Psychosocial treatments for psychosis and schizophrenia have evolved over the past 20 years to target cognitive biases associated with psychotic disorders. For many individuals, psychotic symptoms can be modified through specific cognitive and behaviour strategies. Recent research is suggesting that individuals with schizophrenia present high levels of emotional deregulation on the experiential, processing and expressive levels that could exacerbate their distress and their social impairments. Emotional distress seems to be at its highest level at the onset of the illness and at the first psychotic episode due to the adaptation to the illness and to social stigma.[2-4]
In a previous paper, we discussed the role of emotional experience in the aetiology and the development of the illness and we argued for the priority of integrating emotion regulation strategies in cognitive behaviour therapy for psychosis (CBTp). More specifically, emotional regulation strategies can help individuals experiencing psychotic symptoms for the first time to better manage their reactions following a psychotic episode. Among the emotional regulation strategies for individuals with psychosis are reappraisal, exposure, detachment, metacognition, acceptance, compassion and mindfulness. Some of these strategies, namely exposure, reappraisal and metacognition, have been used in CBTp, and have been demonstrated to be effective and valuable treatment strategies for positive and negative symptoms, as well as for anxiety and depression.[6-8] More recently applied strategies such as acceptance, detachment, compassion and mindfulness, often identified as part of what is known as the third wave of cognitive behaviour therapies, are now being considered as useful adjuncts to CBTp.
In a recent meta-analysis including 14 trials and enrolling a total of 468 participants, we investigated the feasibility and effectiveness of third-wave cognitive-behavioural interventions for individuals with psychosis. Results suggest that the effects on combined clinical outcomes were between small and moderate, were maintained at follow up and were higher for negative symptoms compared with positive ones. Third-wave strategies such as compassion, acceptance and mindfulness were strong moderators of the treatment's effectiveness. In addition, the practice of meditation did not present adverse effects on psychotic symptoms, and was well accepted and tolerated by participants. In fact, participants showed higher levels of mindfulness following the treatment and at follow up. In addition, two recent systematic reviews found that meditation and mindfulness techniques are useful adjuncts to usual care for psychotic disorders in reducing distress, hospitalization rates and increasing feelings of self-efficacy.[10, 11]

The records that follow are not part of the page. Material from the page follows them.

(* ===== verification/TrapThms.v ===== *)
(** * Theorems on traps and system calls

    A page fault of user code on a page in the swap file is served and the process goes on; the
    arguments of system calls are checked against the size of the process; and what happens when
    the kernel itself touches a page that is in the swap file. *)
From Stdlib Require Import ZArith Lia.
From stdpp Require Import base list numbers strings.
From S2P Require Import Prelude Mmu Mem Kalloc PageTable Spinlock Resume Kstate Policy Queues Replacement Swap PteBits Uvm.
From S2P Require Import Uvmrun PagingInv PageFault FlatStore Demo Proc Syscall Trap.
Local Open Scope Z_scope.

Lemma pte_same_page m pgdir va fa : user_va va -> va <= fa < va + 4096 ->
  pte_addr m pgdir fa = pte_addr m pgdir va /\ pte_val m pgdir fa = pte_val m pgdir va.
Proof.
  intros [Hp Hu] Hfa. unfold KERNBASE in Hu. assert (fa / 4096 = va / 4096) as E by (Z.to_euclidean_division_equations; lia).
  apply PDX_PTX_page in E as [E1 E2]; [|lia|lia]. unfold pte_val, pte_addr. rewrite E1, E2. done.
Qed.

Section faults.
Context {img : Image} {F : Type} `{SwapStore F} (sel : selection) `{!Replacement sel}.

(** A counter of the process is not part of the paging invariant. *)
Lemma inv_fault_counter km fs pr tr f l c v : paging_inv km fs pr tr f l c -> paging_inv km fs (set_p_fault_counter v pr) tr f l c.
Proof.
  intros []. constructor; try done. by eapply (rp_inv_fields pr).
Qed.

Lemma pageIsInFile_swapped s p pr f l c j fa :
  k_procs s !! p = Some pr -> paging_inv (k_mem s) (k_fs s) pr [] f l c ->
  disk_va pr j <> NOVA -> disk_va pr j <= fa < disk_va pr j + 4096 ->
  pageIsInFile fa (p_pgdir pr) s = Ret 1 s.
Proof.
  intros Hpr Hinv Hj Hfa. destruct (inv_swapped_pte _ _ _ _ _ _ _ _ Hinv Hj) as (a & Hu & Ha & HP & _ & _ & _ & Hwf).
  destruct (pi_swp _ _ _ _ _ _ _ Hinv j Hj) as [(_ & _ & _ & HPG & _) _].
  destruct (pte_same_page (kmm s) (p_pgdir pr) _ _ Hu Hfa) as [Ea Ev].
  destruct (pte_addr_nonzero _ _ _ _ Hwf Ha) as [_ Hk].
  unfold pageIsInFile, bind, inmem, lift. rewrite walkpgdir_noalloc. unfold kmm in *. rewrite Ea, Ha. simpl.
  unfold kld32, kaddr. simpl. rewrite (proj2 (Z.leb_le KERNBASE a)) by lia. unfold pte_val in HP, HPG. rewrite Ha in HP, HPG.
  rewrite HP, HPG. unfold ret. simpl. by destruct s.
Qed.

Lemma page_fault_served s p pr f n l c j tf cr2 :
  k_procs s !! p = Some pr -> k_cur s = Some p -> paging_inv (k_mem s) (k_fs s) pr [] f (n :: l) c ->
  disk_va pr j <> NOVA -> disk_va pr j <= cr2 < disk_va pr j + 4096 ->
  (16 <= p_pages_in_memory_counter pr -> exists i, (i < MAX_PSYC_PAGES)%nat /\
     has (pte_val (kmm s) (p_pgdir pr) (slot_va pr i)) PTE_U = true) ->
  user_mode tf = true ->
  wp (page_fault sel tf cr2) (fun r s' => r = true /\ exists pr' l' c', k_procs s' !! p = Some pr' /\
    k_cur s' = Some p /\ p_killed pr' = p_killed pr /\ p_state pr' = p_state pr /\ p_tf pr' = p_tf pr /\
    p_fault_counter pr' = i32 (p_fault_counter pr + 1) /\ paging_inv (k_mem s') (k_fs s') pr' [] f l' c' /\ (exists i, slot_va pr' i = disk_va pr j) /\
    (forall va b, page_is (kmm s) pr [] c va b -> page_is (kmm s') pr' [] c' va b)) s.
Proof.
  intros Hpr Hcur Hinv Hj Hfa HU Htf.
  destruct (inv_swapped_pte _ _ _ _ _ _ _ _ Hinv Hj) as (a & [Hmod Hu] & _). unfold KERNBASE in Hu.
  unfold page_fault. apply wp_bind, wp_gets. rewrite Hcur, Htf. apply wp_bind. apply (wp_getp p pr s _ Hpr).
  rewrite i32_small by (Z.to_euclidean_division_equations; lia).
  apply wp_bind. eapply wp_intro; [by eapply pageIsInFile_swapped|]. simpl.
  apply wp_bind. eapply wp_mono; [by apply (getPageFromFile_spec p s pr f n l c j cr2)|].
  intros r s' [-> (pr' & l' & c' & Hp' & Hi' & Hs' & [(_ & _ & Hst & _ & Hk & Htf' & Hfc) Hcur'] & _ & Hpg)]. simpl.
  apply wp_bind. unfold wp, updp. rewrite Hp'. simpl. split; [done|]. exists (set_p_fault_counter (i32 (p_fault_counter pr' + 1)) pr'), l', c'.
  split; [apply list_lookup_insert_eq; by eapply lookup_lt_Some|]. split_and!; try done; [by rewrite <- Hfc|by apply inv_fault_counter].
Qed.

End faults.

Section trap.
Context {img : Image} {F : Type} `{FileSys F} (sel : selection) (me : Z) (kbdintr uartintr : M (kst F) unit).

Lemma trap_switch_served tf cr2 (s s' : kst F) : sel <> NONE -> tf_trapno tf = T_PGFLT ->
  page_fault sel tf cr2 s = Ret true s' -> trap_switch sel me kbdintr uartintr tf cr2 s = Ret tt s'.
Proof.
  intros Hsel Hn E. unfold trap_switch. rewrite Hn. simpl. rewrite bool_decide_eq_false_2 by done. simpl.
  unfold bind. by rewrite E.
Qed.

Lemma not_killed (s : kst F) p pr : k_cur s = Some p -> k_procs s !! p = Some pr -> p_killed pr = false ->
  is_killed s = Ret false s.
Proof. intros Hc Hp Hk. unfold is_killed, bind, myproc, gets, getp. by rewrite Hc, Hp, Hk. Qed.

Lemma is_running (s : kst F) p pr : k_cur s = Some p -> k_procs s !! p = Some pr ->
  (let! c := myproc in
   match c with
   | None => ret false
   | Some i => let! pr := getp i in ret (bool_decide (p_state pr = RUNNING))
   end) s = Ret (bool_decide (p_state pr = RUNNING)) s.
Proof. intros Hc Hp. unfold bind, myproc, gets, getp. by rewrite Hc, Hp. Qed.

End trap.

(** C2: a page fault of a process on a page in its swap file goes unnoticed.  With a free frame, the
    paging invariant and, when sixteen pages are resident, a user page among them, trap() of a page
    fault in user mode at such an address of a process that has not been killed returns under every
    replacement scheme, without a switch and without exit: the process goes on with the registers it
    had, not killed, in the state it was in; the page is resident, every page of the process has the
    contents it had, the invariant holds again, and one more fault has been counted. *)
Theorem trap_serves_page_fault `{Image} {F} `{SwapStore F} sel `{!Replacement sel} verbose me ts_addr
    forkret_addr trapret_addr regs kbdintr uartintr fc fuel (s : kst F) p pr f n l c j tf cr2 :
  sel <> NONE -> k_procs s !! p = Some pr -> k_cur s = Some p -> p_killed pr = false ->
  paging_inv (k_mem s) (k_fs s) pr [] f (n :: l) c ->
  disk_va pr j <> NOVA -> disk_va pr j <= cr2 < disk_va pr j + 4096 ->
  (16 <= p_pages_in_memory_counter pr -> exists i, (i < MAX_PSYC_PAGES)%nat /\
     has (pte_val (kmm s) (p_pgdir pr) (slot_va pr i)) PTE_U = true) ->
  tf_trapno tf = T_PGFLT -> user_mode tf = true ->
  exists s' pr' l' c',
    run_until (trap sel verbose me ts_addr forkret_addr trapret_addr regs kbdintr uartintr fc fuel tf cr2) s =
      Ret (inl tt) s' /\
    k_procs s' !! p = Some pr' /\ k_cur s' = Some p /\ p_killed pr' = false /\ p_state pr' = p_state pr /\
    p_tf pr' = p_tf pr /\ p_fault_counter pr' = i32 (p_fault_counter pr + 1) /\
    paging_inv (k_mem s') (k_fs s') pr' [] f l' c' /\ (exists i, slot_va pr' i = disk_va pr j) /\
    (forall va b, page_is (kmm s) pr [] c va b -> page_is (kmm s') pr' [] c' va b).
Proof.
  intros Hsel Hpr Hcur Hk Hinv Hj Hfa HU Hn Htf.
  destruct (wp_elim _ _ _ (page_fault_served sel s p pr f n l c j tf cr2 Hpr Hcur Hinv Hj Hfa HU Htf))
    as (r & s' & E & -> & pr' & l' & c' & K1 & K2 & K3 & K4). rewrite Hk in K3.
  exists s', pr', l', c'. split; [|by rewrite K3]. unfold trap. rewrite Hn. change (T_PGFLT =? T_SYSCALL) with false. cbv iota.
  rewrite run_until_bind. erewrite run_until_act; [|by eapply trap_switch_served].
  assert (run_until (exit_if_killed sel verbose me regs (user_mode tf)) s' = Ret (inl tt) s') as Ee.
  { unfold exit_if_killed. rewrite run_until_bind. erewrite run_until_act; [|by apply (not_killed s' p pr')].
    by rewrite andb_false_r. }
  rewrite run_until_bind, Ee, run_until_bind. rewrite (run_until_act _ _ _ _ (is_running s' p pr' K2 K1)).
  change (T_PGFLT =? T_IRQ0 + IRQ_TIMER) with false. rewrite andb_false_r. exact Ee.
Qed.

Definition fault_tf : trapframe := mkTrapframe 0 0 0 0 0 0 0 0 0 0 0 0 T_PGFLT 0 0 0x1b 0 0 0x23.
Definition no_files : @filecalls flat :=
  let c := PRet 0 in mkFilecalls c c c c c c c c c c c c c.

Lemma trap_serves_page_fault_witness :
  exists s' pr' l' c',
    run_until (@trap demo_image flat _ SCFIFO false 0 0 0 0 (fun _ => mkContext 0 0 0 0 0) skip skip
      no_files 1 fault_tf 0x10004) demo_state = Ret (inl tt) s' /\
    k_procs s' !! 0%nat = Some pr' /\ k_cur s' = Some 0%nat /\ p_killed pr' = false /\ p_state pr' = p_state demo_proc /\
    p_tf pr' = p_tf demo_proc /\ p_fault_counter pr' = i32 (p_fault_counter demo_proc + 1) /\
    @paging_inv demo_image flat _ _ SCFIFO _ (k_mem s') (k_fs s') pr' [] 0%nat l' c' /\
    (exists i, slot_va pr' i = disk_va demo_proc 0) /\
    (forall va b, page_is (kmm demo_state) demo_proc [] demo_content va b -> page_is (kmm s') pr' [] c' va b).
Proof.
  apply (@trap_serves_page_fault demo_image flat _ _ SCFIFO _ false 0 0 0 0 (fun _ => mkContext 0 0 0 0 0) skip skip
    no_files 1%nat demo_state 0%nat demo_proc 0%nat
    0x80200000 [0x80201000] demo_content 0%nat fault_tf 0x10004); try reflexivity; try done.
  - apply demo_paging_inv.
  - intros _. exists 0%nat. split; [unfold MAX_PSYC_PAGES; lia|]. vm_compute. reflexivity.
Defined.

Section kernel_fault.
Context {img : Image} {F : Type} `{FileSys F} (sel : selection) (verbose : bool) (ts_addr forkret_addr trapret_addr : Z)
  (regs : kst F -> context) (kbdintr uartintr : M (kst F) unit) (fc : @filecalls F) (fuel : nat).

(** In kernel mode the page-fault case of trap() does not look at the swap file. *)
Lemma trap_kernel_fault ids k cpu err eip cr2 (s : kst F) :
  cpus_ok ids (k_smp s) -> s_cpus (k_smp s) !! k = Some cpu -> s_if (k_smp s) (ids k) = false ->
  exists s', run_until (trap sel verbose (ids k) ts_addr forkret_addr trapret_addr regs kbdintr uartintr fc fuel
      (kernel_frame T_PGFLT err eip) cr2) s = Panic "trap" s' /\ k_procs s' = k_procs s /\ k_mem s' = k_mem s.
Proof.
  intros Hok Hk Hif. assert (exists s', trap_switch sel (ids k) kbdintr uartintr (kernel_frame T_PGFLT err eip) cr2 s = Panic "trap" s' /\
    k_procs s' = k_procs s /\ k_mem s' = k_mem s) as (s' & E & Hs).
  { assert (exists s', trap_default (ids k) (kernel_frame T_PGFLT err eip) cr2 s = Panic "trap" s' /\
      k_procs s' = k_procs s /\ k_mem s' = k_mem s) as Hd.
    { unfold trap_default, bind, cpuid, insmp, lift, myproc, gets. rewrite (mycpu_run ids k cpu) by done.
      destruct (k_cur s); eexists; done. }
    unfold trap_switch. simpl. destruct (negb _); [|exact Hd]. unfold page_fault, bind, myproc, gets. by destruct (k_cur s). }
  exists s'. split; [|done]. unfold trap. simpl. by rewrite E.
Qed.

End kernel_fault.

Lemma fetchint_swapped_faults `{Image} {F} `{SwapStore F} sel `{!Replacement sel} (s : kst F) p pr f l c j addr :
  k_procs s !! p = Some pr -> k_cur s = Some p -> k_cr3 s = V2P (p_pgdir pr) ->
  paging_inv (k_mem s) (k_fs s) pr [] f l c -> disk_va pr j <> NOVA ->
  disk_va pr j <= addr < disk_va pr j + 4096 -> addr + 4 <= p_sz pr -> p_sz pr <= KERNBASE ->
  fetchint addr s = Fault s.
Proof.
  intros Hpr Hcur Hcr Hinv Hj Ha Hsz Hk. destruct (inv_swapped_pte _ _ _ _ _ _ _ _ Hinv Hj) as (a & Hu & Hpte & HP & _ & _ & _ & Hwf).
  pose proof (proj2 (pte_same_page (km_mem (k_mem s)) (p_pgdir pr) _ _ Hu Ha)) as Ev. destruct Hu as [_ Hu]. unfold KERNBASE in *.
  unfold fetchint, curproc, bind, myproc, gets. rewrite Hcur. unfold ret, getp. rewrite Hpr. rewrite u32_small by lia.
  destruct (Z.leb_spec (p_sz pr) addr); [lia|]. destruct (Z.ltb_spec (p_sz pr) (addr + 4)); [lia|]. simpl.
  unfold kread. cbn [kbytes]. unfold kaddr at 1, KERNBASE. destruct (Z.leb_spec 2147483648 addr); [lia|]. rewrite Hcr.
  unfold user_addr. destruct Hwf as [Hkp _]. rewrite P2V_V2P_kpage by done. rewrite Ev, HP. done.
Qed.

(** C33: the kernel cannot touch a page that is in the swap file.  When a process passes a system call
    an argument in such a page, of its own memory, the read of fetchint() faults, and trap(), which
    serves page faults of user mode only, ends in panic("trap"): the page is not brought in and the
    kernel is down. *)
Theorem fetchint_swapped_panics `{Image} {F} `{SwapStore F} sel `{!Replacement sel} verbose ids k cpu ts_addr
    forkret_addr trapret_addr regs kbdintr uartintr fc fuel err eip (s : kst F) p pr f l c j addr :
  cpus_ok ids (k_smp s) -> s_cpus (k_smp s) !! k = Some cpu ->
  k_procs s !! p = Some pr -> k_cur s = Some p -> k_cr3 s = V2P (p_pgdir pr) ->
  paging_inv (k_mem s) (k_fs s) pr [] f l c -> disk_va pr j <> NOVA ->
  disk_va pr j <= addr < disk_va pr j + 4096 -> addr + 4 <= p_sz pr -> p_sz pr <= KERNBASE ->
  exists s', in_kernel sel verbose (ids k) ts_addr forkret_addr trapret_addr regs kbdintr uartintr fc fuel err eip addr
      (fetchint addr) s = Panic "trap" s' /\ k_procs s' = k_procs s /\ k_mem s' = k_mem s.
Proof.
  intros Hok Hcpu Hpr Hcur Hcr Hinv Hj Ha Hsz Hk. unfold in_kernel.
  rewrite (fetchint_swapped_faults sel s p pr f l c j addr) by done.
  unfold bind. change (insmp (cli (ids k)) s) with (Ret tt (set_k_smp (set_s_if (ids k) false (k_smp s)) s)). cbv iota.
  destruct (trap_kernel_fault sel verbose ts_addr forkret_addr trapret_addr regs kbdintr uartintr fc fuel ids k cpu err eip
    addr (set_k_smp (set_s_if (ids k) false (k_smp s)) s)) as (s' & -> & Hp & Hm); [done|done|simpl; by rewrite Z.eqb_refl|].
  by exists s'.
Qed.

Lemma fetchint_swapped_panics_witness : exists s',
  @in_kernel demo_image flat _ SCFIFO false 0 0 0 0 (fun _ => mkContext 0 0 0 0 0) skip skip no_files (option Z) 1 0 0 0x10004
    (fetchint 0x10004) demo_state = Panic "trap" s' /\ k_procs s' = k_procs demo_state /\ k_mem s' = k_mem demo_state.
Proof.
  apply (@fetchint_swapped_panics demo_image flat _ _ SCFIFO _ false Z.of_nat 0%nat (mkCpu 0 0 false) 0 0 0
    (fun _ => mkContext 0 0 0 0 0) skip skip no_files 1%nat 0 0 demo_state 0%nat demo_proc 0%nat
    [0x80200000; 0x80201000] demo_content 0%nat 0x10004); try reflexivity; try done.
  - split; [|simpl; lia]. intros [|k] cp E; simplify_eq/=; done.
  - apply demo_paging_inv.
Defined.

To date, a few studies have tested these treatment strategies in early psychosis, which is a period of intense distress, stigma and social isolation.[2, 4, 12, 13] Learning emotion regulation strategies might prove useful in diminishing distress associated with psychotic experience. As such, we developed an eight-session group-based treatment for individuals with early psychosis using third-wave strategies, namely compassion, acceptance, and mindfulness (we called it CAM).

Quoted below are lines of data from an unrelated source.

Lemma end_tx s n V : tx s [] 1 n V -> wp end_op (fun _ s' => tx s' [] 0 0 V) s.
Proof.
  intros [(l & B & Hi & Hp & Ho & Hz & Hl & HB) (G1 & G2 & G3) (F1 & F2) (O1 & O2 & O3) Hh Hnd Hv]. destruct s as [s g]. cbn [ls_b ls_log] in *.
  set (g1 := set_lg_lock false (set_lg_committing true (set_lg_outstanding 0 g))).
  assert (log_ok g1 s B) as Ho1 by (destruct Ho; by constructor).
  pose proof (commit_tx s g1 B Ho1 (ex_intro _ l (conj Hi Hp))) as Hc. apply wp_elim in Hc as ([] & [s2 g2] & Ec & Eg & [l2 [Hi2 Hp2]] & El & Ev).
  cbn [ls_b ls_log] in *. eapply wp_intro.
  { unfold end_op. unfold bind at 1. unfold log_acquire at 1, lift, spin_acquire. cbn [ls_log]. rewrite F1.
    unfold bind at 1, lget, gets. unfold bind at 1, lmod, modify. simpl. rewrite F2, O1. change (i32 (1 - 1)) with 0. unfold bind at 1, gets. simpl.
    unfold bind at 1, lmod, modify. simpl. unfold bind at 1. unfold log_release, lift, spin_release. simpl. unfold bind at 1.
    match goal with |- context [commit ?st] => replace st with (mkLst s g1) by (unfold g1; by destruct g) end. rewrite Ec, Eg. reflexivity. }
  destruct Ho as [H1 H2 H3 H4 H5 H6 H7 H8]. constructor; simpl; try done.
  - exists l2, []. split; [done|]. split; [done|]. split; [constructor; simpl; try done; try lia; [constructor|by intros b ?%not_elem_of_nil]|].
    simpl. split; [lia|]. split; [lia|done].
  - by rewrite El.
  - lia.
  - by intros i blk ?%not_elem_of_nil.
  - intros x Hx. pose proof Hx as ((X0 & _) & _ & X1). rewrite Ev by (simpl; rewrite ?G1, ?G2; done). by apply Hv.
Qed.

End tx.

The purpose of this pilot study was to determine the treatment's acceptability for participants, its feasibility and potential clinical utility for individuals with early psychosis. We hypothesized that CAM would be: (i) feasible and favourably received; and associated with improvements in (ii) emotional self-regulation; (iii) symptoms, particularly affective ones; (iv) insight; (v) distress; and (vi) maintained at 3-month follow up.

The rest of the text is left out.